Records supplied START

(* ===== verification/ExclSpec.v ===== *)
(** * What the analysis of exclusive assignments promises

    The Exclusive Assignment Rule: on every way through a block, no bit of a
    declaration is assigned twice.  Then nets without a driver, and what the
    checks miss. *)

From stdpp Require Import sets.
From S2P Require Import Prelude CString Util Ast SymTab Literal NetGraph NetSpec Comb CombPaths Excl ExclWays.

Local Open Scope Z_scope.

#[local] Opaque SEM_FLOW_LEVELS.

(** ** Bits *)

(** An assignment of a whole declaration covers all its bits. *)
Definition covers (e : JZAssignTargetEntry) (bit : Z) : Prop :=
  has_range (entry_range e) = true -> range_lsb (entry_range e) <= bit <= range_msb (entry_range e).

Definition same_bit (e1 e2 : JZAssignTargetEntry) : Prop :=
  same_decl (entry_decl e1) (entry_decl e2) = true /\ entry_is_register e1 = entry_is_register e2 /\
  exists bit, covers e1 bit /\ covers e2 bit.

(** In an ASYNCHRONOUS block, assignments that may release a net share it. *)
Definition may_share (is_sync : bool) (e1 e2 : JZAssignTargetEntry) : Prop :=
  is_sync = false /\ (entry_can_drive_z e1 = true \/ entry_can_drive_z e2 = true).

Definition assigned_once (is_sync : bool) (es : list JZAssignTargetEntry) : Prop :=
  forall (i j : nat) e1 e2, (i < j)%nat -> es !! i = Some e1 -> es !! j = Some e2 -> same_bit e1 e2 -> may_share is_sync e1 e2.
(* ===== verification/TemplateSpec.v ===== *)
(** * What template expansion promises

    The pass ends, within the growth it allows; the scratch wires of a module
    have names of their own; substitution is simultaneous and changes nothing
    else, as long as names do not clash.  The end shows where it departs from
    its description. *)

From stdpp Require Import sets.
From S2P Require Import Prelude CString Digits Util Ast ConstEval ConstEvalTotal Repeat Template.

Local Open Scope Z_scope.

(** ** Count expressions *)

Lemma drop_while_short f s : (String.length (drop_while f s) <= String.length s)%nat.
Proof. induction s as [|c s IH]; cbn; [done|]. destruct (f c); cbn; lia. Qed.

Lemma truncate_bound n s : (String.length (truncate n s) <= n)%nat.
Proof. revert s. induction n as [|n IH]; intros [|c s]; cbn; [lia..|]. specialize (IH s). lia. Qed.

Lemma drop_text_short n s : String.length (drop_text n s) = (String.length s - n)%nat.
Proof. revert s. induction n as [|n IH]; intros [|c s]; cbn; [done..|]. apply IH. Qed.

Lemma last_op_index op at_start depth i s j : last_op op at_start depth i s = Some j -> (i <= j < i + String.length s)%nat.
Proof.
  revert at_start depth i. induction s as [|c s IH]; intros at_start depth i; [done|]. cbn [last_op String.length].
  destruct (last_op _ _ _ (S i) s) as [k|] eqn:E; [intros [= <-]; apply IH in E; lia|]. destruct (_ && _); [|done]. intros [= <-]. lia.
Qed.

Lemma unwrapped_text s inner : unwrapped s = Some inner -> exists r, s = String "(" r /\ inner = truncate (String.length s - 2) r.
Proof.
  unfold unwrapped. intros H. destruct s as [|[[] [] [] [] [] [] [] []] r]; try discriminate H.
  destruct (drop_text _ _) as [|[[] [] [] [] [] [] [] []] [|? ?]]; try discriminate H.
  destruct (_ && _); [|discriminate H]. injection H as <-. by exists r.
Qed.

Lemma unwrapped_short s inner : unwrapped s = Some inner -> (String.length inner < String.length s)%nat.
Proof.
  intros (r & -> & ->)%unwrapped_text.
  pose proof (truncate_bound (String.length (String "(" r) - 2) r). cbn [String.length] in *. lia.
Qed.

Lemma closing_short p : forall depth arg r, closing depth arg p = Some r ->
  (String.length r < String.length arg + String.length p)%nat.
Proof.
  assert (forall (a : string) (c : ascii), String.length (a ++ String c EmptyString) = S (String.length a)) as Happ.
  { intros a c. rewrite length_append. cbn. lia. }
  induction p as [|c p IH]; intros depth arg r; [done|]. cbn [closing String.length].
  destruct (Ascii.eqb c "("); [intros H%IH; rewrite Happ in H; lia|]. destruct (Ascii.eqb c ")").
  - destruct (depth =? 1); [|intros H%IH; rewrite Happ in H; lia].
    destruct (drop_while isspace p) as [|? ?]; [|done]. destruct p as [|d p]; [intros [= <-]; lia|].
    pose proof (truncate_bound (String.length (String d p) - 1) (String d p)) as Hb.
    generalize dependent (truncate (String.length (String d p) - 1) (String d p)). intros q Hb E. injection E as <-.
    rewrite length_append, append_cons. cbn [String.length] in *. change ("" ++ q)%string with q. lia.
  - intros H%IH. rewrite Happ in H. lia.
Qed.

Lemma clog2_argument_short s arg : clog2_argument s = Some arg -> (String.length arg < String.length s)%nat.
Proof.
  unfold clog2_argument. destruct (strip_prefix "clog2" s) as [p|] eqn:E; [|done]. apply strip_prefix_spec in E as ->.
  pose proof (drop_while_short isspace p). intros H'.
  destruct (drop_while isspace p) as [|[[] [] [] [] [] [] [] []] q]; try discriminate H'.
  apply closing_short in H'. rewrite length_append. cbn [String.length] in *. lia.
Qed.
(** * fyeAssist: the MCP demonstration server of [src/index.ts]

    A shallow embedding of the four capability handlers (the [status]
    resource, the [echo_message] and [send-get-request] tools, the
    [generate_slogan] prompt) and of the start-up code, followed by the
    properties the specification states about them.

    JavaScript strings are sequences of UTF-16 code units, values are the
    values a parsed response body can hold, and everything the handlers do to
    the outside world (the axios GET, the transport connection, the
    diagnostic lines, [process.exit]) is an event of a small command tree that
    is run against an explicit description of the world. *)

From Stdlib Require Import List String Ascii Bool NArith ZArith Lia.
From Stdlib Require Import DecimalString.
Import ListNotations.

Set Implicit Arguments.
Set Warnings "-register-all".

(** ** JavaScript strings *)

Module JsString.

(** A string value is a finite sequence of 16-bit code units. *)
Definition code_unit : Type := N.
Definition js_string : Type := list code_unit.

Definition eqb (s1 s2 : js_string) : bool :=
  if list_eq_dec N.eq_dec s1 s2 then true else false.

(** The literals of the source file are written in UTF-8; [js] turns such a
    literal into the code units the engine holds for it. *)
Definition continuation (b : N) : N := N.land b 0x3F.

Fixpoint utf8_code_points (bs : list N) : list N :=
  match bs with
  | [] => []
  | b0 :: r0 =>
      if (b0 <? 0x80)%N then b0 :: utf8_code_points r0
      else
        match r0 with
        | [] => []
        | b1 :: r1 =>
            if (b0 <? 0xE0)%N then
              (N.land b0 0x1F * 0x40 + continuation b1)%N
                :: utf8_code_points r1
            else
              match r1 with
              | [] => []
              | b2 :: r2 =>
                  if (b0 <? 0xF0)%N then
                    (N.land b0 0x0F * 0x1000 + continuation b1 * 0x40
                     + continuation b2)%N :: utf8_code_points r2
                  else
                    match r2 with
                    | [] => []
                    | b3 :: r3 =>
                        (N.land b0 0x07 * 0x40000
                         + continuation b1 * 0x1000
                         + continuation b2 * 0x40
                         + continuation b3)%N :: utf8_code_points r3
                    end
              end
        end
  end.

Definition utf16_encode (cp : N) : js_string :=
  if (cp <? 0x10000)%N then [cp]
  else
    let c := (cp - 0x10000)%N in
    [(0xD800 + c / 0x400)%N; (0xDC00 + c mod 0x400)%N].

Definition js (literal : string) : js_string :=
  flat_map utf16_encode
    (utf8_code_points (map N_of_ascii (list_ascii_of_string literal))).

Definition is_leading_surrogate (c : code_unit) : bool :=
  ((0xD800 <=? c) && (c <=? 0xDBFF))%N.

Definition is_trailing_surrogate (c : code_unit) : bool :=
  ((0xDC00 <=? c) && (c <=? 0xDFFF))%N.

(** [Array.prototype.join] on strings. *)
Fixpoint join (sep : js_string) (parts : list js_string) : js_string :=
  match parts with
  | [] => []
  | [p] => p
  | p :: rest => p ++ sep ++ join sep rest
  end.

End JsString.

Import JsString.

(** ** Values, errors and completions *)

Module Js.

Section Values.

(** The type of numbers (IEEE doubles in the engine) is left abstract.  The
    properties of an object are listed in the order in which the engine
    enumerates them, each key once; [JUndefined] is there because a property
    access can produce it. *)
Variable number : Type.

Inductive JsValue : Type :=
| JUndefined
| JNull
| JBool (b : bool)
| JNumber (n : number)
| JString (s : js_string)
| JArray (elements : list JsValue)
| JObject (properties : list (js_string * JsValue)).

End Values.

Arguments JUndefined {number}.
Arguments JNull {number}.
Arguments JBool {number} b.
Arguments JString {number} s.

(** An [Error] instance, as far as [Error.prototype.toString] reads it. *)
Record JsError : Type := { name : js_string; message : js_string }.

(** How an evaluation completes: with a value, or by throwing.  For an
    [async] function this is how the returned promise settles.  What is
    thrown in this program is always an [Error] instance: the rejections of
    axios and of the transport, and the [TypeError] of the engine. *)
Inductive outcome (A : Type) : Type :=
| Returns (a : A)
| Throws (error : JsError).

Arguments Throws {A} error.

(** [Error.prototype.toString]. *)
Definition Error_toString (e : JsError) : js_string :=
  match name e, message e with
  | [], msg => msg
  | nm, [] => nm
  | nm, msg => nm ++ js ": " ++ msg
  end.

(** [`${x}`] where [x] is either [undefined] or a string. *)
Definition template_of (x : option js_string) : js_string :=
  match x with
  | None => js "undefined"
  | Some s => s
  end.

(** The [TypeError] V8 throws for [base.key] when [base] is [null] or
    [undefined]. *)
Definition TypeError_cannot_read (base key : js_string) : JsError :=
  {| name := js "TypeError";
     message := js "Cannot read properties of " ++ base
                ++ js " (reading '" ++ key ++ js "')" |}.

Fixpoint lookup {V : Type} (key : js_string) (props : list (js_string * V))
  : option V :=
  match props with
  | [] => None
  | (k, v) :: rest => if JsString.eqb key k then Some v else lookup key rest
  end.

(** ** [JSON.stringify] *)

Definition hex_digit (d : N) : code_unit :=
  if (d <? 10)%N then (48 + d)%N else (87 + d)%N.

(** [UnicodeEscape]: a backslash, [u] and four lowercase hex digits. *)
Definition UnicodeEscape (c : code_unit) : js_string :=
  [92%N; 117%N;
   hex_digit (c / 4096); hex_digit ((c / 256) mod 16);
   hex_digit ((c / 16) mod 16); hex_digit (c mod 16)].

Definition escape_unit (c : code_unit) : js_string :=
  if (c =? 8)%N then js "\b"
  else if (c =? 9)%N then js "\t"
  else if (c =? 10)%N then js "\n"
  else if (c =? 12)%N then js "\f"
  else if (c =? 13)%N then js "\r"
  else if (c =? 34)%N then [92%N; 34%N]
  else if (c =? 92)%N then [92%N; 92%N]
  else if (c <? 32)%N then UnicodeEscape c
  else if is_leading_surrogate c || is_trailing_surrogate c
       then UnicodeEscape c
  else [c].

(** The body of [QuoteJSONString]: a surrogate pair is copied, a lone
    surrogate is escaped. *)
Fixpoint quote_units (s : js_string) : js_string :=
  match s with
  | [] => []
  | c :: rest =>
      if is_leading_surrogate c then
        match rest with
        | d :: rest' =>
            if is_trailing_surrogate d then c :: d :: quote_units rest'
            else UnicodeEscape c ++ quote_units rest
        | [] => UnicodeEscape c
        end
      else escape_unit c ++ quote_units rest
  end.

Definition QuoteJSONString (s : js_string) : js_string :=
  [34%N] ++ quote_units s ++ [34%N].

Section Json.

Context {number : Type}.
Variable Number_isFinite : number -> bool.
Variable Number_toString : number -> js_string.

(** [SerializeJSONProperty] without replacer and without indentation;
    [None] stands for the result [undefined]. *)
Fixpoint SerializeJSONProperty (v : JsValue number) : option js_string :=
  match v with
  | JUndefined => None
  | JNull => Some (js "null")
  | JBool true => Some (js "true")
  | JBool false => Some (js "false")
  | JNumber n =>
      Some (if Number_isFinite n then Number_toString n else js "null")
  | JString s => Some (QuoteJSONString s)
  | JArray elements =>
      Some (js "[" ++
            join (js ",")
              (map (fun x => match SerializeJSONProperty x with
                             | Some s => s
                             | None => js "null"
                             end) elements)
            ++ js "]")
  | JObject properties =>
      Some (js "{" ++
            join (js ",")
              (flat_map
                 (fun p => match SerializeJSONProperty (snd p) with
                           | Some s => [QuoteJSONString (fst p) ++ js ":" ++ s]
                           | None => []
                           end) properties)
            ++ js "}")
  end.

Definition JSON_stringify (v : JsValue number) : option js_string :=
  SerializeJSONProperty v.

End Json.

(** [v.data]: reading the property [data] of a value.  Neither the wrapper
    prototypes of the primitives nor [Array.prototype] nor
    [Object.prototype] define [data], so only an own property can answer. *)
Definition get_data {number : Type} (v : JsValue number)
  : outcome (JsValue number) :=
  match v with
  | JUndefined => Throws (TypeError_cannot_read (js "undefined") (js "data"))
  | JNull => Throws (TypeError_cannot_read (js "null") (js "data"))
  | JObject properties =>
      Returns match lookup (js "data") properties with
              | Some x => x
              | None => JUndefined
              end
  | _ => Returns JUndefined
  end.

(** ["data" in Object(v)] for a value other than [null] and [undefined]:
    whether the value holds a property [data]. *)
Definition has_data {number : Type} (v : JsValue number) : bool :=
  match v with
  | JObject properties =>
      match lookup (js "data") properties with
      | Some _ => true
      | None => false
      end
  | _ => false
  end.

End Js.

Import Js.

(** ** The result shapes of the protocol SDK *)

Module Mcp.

Records supplied END

• Task brief
Only the lines that contain the string "assignments" should be copied from the entries above.

• Response to this task
(** * What the analysis of exclusive assignments promises
(** In an ASYNCHRONOUS block, assignments that may release a net share it. *)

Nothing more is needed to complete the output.